* Assignment
Your answer should consist of the lines holding "Hlabel", copied from the material below.
[[ Data shown open ]]
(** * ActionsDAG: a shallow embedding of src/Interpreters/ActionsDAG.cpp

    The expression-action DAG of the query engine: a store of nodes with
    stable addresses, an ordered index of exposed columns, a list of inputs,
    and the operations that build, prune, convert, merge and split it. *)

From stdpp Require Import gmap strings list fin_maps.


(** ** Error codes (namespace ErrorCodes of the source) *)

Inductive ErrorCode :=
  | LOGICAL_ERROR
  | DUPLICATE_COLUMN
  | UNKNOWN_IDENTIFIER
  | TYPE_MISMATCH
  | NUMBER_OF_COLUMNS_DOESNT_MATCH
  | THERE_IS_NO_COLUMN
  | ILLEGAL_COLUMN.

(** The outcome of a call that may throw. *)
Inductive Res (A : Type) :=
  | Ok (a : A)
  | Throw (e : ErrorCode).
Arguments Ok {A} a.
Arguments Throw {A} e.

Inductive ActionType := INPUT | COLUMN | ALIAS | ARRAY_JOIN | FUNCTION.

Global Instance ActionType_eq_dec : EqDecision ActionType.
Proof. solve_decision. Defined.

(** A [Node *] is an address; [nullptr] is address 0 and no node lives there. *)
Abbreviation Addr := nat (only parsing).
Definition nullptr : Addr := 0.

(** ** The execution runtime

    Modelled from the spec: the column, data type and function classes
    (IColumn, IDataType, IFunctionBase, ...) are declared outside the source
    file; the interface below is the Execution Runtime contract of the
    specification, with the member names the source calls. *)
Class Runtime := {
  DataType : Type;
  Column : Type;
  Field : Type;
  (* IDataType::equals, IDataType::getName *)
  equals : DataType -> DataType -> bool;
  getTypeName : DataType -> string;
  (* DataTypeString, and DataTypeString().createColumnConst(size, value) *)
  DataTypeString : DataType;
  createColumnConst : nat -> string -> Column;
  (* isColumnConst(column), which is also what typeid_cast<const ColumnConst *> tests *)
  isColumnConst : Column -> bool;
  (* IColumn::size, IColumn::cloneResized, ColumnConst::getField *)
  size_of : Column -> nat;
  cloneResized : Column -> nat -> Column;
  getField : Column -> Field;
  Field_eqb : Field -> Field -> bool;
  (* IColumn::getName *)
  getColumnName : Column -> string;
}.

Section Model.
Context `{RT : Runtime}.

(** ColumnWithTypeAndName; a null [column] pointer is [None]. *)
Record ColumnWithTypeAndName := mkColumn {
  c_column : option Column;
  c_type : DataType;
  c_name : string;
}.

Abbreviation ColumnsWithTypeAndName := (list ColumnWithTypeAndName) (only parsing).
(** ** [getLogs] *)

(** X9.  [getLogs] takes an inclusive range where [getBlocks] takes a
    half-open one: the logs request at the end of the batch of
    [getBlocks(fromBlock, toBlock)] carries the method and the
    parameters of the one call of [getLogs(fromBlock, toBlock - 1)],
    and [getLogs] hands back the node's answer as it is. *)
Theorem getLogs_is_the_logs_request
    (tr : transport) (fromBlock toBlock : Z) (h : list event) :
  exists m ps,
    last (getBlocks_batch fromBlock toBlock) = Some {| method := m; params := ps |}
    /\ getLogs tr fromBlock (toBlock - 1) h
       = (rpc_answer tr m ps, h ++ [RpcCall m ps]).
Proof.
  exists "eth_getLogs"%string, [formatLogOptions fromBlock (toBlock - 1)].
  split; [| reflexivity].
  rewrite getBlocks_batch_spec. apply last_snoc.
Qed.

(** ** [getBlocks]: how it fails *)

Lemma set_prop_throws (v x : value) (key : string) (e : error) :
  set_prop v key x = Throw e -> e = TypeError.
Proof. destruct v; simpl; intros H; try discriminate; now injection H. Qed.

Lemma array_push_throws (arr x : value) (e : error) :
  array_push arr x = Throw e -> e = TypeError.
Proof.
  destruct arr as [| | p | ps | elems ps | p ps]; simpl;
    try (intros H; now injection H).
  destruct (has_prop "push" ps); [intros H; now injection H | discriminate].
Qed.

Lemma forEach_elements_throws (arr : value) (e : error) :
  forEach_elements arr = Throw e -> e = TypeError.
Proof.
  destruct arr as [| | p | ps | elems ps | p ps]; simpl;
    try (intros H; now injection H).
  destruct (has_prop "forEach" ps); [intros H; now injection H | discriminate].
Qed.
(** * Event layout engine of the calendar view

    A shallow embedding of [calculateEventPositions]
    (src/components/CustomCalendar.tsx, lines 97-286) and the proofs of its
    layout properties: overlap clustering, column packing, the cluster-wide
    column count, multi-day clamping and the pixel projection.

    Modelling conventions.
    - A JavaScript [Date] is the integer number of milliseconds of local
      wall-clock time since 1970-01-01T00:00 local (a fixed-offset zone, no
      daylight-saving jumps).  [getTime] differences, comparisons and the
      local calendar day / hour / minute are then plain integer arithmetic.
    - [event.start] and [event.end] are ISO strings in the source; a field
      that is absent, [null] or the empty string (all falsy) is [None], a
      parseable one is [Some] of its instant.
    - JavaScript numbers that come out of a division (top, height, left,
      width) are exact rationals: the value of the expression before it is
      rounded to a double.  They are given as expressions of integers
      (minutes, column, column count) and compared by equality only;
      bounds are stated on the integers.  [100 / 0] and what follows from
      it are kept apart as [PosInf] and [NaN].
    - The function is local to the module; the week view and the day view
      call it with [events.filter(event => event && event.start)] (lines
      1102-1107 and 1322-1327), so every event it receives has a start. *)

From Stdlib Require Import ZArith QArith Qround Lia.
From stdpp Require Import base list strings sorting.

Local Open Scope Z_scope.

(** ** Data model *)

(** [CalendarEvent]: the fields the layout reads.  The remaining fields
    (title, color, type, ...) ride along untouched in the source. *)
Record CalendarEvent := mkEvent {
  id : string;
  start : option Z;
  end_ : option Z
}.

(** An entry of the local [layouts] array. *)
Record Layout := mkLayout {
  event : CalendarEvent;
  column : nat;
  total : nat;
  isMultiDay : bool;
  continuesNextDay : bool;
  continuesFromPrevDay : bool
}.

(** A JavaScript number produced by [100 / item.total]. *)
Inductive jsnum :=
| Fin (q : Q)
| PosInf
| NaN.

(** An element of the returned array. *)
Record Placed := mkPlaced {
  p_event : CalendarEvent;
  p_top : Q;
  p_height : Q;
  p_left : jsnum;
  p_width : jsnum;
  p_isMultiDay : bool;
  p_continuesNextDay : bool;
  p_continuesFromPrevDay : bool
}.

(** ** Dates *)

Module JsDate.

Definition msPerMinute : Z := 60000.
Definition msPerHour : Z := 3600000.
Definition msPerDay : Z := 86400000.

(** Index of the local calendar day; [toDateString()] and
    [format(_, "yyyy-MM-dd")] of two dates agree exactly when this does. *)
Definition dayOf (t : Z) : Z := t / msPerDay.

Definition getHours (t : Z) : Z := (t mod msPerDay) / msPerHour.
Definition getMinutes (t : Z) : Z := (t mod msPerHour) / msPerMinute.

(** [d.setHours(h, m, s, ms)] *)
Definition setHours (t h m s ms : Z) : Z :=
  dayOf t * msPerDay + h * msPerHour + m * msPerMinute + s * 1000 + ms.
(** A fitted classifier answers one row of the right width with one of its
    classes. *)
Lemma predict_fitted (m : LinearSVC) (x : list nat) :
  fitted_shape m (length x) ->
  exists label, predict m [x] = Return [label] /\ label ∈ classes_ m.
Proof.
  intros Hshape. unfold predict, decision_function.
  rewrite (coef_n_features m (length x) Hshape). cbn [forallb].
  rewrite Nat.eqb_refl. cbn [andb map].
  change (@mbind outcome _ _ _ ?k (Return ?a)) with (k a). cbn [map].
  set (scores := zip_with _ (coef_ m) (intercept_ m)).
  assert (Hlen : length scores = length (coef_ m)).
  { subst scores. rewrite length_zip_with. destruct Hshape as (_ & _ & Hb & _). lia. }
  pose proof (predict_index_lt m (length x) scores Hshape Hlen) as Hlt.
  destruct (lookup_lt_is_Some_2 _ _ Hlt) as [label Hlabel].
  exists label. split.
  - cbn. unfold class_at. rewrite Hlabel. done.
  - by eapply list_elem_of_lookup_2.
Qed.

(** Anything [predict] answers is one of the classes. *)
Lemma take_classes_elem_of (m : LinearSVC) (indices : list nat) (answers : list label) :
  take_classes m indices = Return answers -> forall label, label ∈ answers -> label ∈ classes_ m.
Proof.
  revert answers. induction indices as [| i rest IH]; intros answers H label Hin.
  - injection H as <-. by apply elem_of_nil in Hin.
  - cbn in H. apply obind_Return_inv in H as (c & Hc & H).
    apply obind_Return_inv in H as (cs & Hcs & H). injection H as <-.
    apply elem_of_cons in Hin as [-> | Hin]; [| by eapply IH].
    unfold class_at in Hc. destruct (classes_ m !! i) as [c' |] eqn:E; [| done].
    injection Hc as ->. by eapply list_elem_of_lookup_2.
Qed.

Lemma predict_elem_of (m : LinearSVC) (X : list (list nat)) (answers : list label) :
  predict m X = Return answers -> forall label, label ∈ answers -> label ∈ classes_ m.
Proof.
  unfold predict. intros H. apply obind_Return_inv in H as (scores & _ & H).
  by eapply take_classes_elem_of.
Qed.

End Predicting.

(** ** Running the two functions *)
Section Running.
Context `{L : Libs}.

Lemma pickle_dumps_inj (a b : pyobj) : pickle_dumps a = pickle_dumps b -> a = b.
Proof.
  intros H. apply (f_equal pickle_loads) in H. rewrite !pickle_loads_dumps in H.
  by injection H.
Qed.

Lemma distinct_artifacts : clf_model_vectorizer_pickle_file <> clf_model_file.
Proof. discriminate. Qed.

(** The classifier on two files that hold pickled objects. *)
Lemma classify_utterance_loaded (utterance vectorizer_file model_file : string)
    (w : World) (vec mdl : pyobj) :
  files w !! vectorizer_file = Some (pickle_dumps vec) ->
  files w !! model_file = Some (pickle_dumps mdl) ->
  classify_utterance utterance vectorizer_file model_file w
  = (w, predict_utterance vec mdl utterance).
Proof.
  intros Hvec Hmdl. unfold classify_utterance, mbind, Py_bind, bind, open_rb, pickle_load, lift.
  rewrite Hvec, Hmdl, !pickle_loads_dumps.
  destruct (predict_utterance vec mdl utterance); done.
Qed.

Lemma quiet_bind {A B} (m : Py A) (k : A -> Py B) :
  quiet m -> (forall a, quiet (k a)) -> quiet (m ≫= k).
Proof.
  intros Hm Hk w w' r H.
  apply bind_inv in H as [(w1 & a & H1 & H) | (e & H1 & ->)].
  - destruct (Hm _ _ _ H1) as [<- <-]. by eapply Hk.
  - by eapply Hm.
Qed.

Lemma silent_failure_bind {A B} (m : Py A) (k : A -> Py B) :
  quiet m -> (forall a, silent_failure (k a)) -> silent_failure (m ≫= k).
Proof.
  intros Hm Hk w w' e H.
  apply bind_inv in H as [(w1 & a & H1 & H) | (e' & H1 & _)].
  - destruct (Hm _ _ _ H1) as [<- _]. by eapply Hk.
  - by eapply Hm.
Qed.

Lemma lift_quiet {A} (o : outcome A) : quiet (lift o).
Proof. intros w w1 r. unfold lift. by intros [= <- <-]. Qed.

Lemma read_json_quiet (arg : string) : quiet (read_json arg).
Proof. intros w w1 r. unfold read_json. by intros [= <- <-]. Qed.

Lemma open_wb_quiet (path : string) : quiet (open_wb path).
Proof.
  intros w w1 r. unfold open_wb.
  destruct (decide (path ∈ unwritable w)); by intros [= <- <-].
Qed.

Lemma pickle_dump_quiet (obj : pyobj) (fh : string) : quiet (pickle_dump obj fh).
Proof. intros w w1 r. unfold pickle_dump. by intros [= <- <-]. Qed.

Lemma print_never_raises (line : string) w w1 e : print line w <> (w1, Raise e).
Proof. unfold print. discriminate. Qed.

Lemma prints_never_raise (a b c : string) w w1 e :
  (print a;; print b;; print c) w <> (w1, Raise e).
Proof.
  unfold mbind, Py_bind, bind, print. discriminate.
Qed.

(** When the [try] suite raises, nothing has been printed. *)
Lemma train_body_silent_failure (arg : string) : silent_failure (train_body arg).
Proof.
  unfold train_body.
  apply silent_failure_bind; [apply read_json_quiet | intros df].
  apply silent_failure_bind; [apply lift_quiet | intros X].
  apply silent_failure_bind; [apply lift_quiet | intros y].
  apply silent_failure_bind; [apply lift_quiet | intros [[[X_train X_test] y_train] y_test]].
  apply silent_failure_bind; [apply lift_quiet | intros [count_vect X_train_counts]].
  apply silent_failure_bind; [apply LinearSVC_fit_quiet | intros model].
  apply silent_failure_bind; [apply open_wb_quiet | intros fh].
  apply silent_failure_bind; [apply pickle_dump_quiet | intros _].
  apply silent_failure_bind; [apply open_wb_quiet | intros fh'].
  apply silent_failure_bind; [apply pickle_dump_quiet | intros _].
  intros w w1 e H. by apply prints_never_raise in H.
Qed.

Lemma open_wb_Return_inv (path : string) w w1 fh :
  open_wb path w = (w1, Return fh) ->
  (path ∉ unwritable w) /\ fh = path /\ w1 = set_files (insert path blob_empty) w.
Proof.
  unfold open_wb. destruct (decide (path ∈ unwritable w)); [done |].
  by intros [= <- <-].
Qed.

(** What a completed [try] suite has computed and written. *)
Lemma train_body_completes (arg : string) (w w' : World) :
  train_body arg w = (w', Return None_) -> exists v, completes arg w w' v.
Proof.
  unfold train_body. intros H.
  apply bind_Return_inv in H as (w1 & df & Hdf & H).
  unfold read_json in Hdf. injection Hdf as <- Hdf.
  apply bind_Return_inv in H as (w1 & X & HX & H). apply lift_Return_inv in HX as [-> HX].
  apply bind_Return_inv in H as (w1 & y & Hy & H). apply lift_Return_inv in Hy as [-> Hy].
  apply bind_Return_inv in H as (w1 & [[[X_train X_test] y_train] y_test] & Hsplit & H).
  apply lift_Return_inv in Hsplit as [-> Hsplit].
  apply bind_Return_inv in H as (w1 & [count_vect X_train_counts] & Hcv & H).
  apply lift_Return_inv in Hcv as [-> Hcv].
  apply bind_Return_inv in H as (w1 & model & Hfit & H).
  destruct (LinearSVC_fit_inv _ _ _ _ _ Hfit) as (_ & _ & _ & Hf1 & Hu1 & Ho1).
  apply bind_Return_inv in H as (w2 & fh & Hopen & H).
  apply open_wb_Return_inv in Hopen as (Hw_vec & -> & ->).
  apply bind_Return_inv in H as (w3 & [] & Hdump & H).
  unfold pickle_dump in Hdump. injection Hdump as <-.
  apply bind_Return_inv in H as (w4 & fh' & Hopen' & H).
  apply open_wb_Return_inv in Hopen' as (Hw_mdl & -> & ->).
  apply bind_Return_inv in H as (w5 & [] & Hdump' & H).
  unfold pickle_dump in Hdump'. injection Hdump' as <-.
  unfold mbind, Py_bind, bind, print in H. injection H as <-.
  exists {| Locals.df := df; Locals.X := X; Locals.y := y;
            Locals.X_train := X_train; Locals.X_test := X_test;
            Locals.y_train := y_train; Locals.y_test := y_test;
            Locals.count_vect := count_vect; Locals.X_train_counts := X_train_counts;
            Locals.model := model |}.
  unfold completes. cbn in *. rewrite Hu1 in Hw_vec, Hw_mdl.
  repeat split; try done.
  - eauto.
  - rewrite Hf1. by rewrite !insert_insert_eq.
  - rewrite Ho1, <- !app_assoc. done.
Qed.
[[ Data shown closed ]]
* Task result
  destruct (lookup_lt_is_Some_2 _ _ Hlt) as [label Hlabel].
  - cbn. unfold class_at. rewrite Hlabel. done.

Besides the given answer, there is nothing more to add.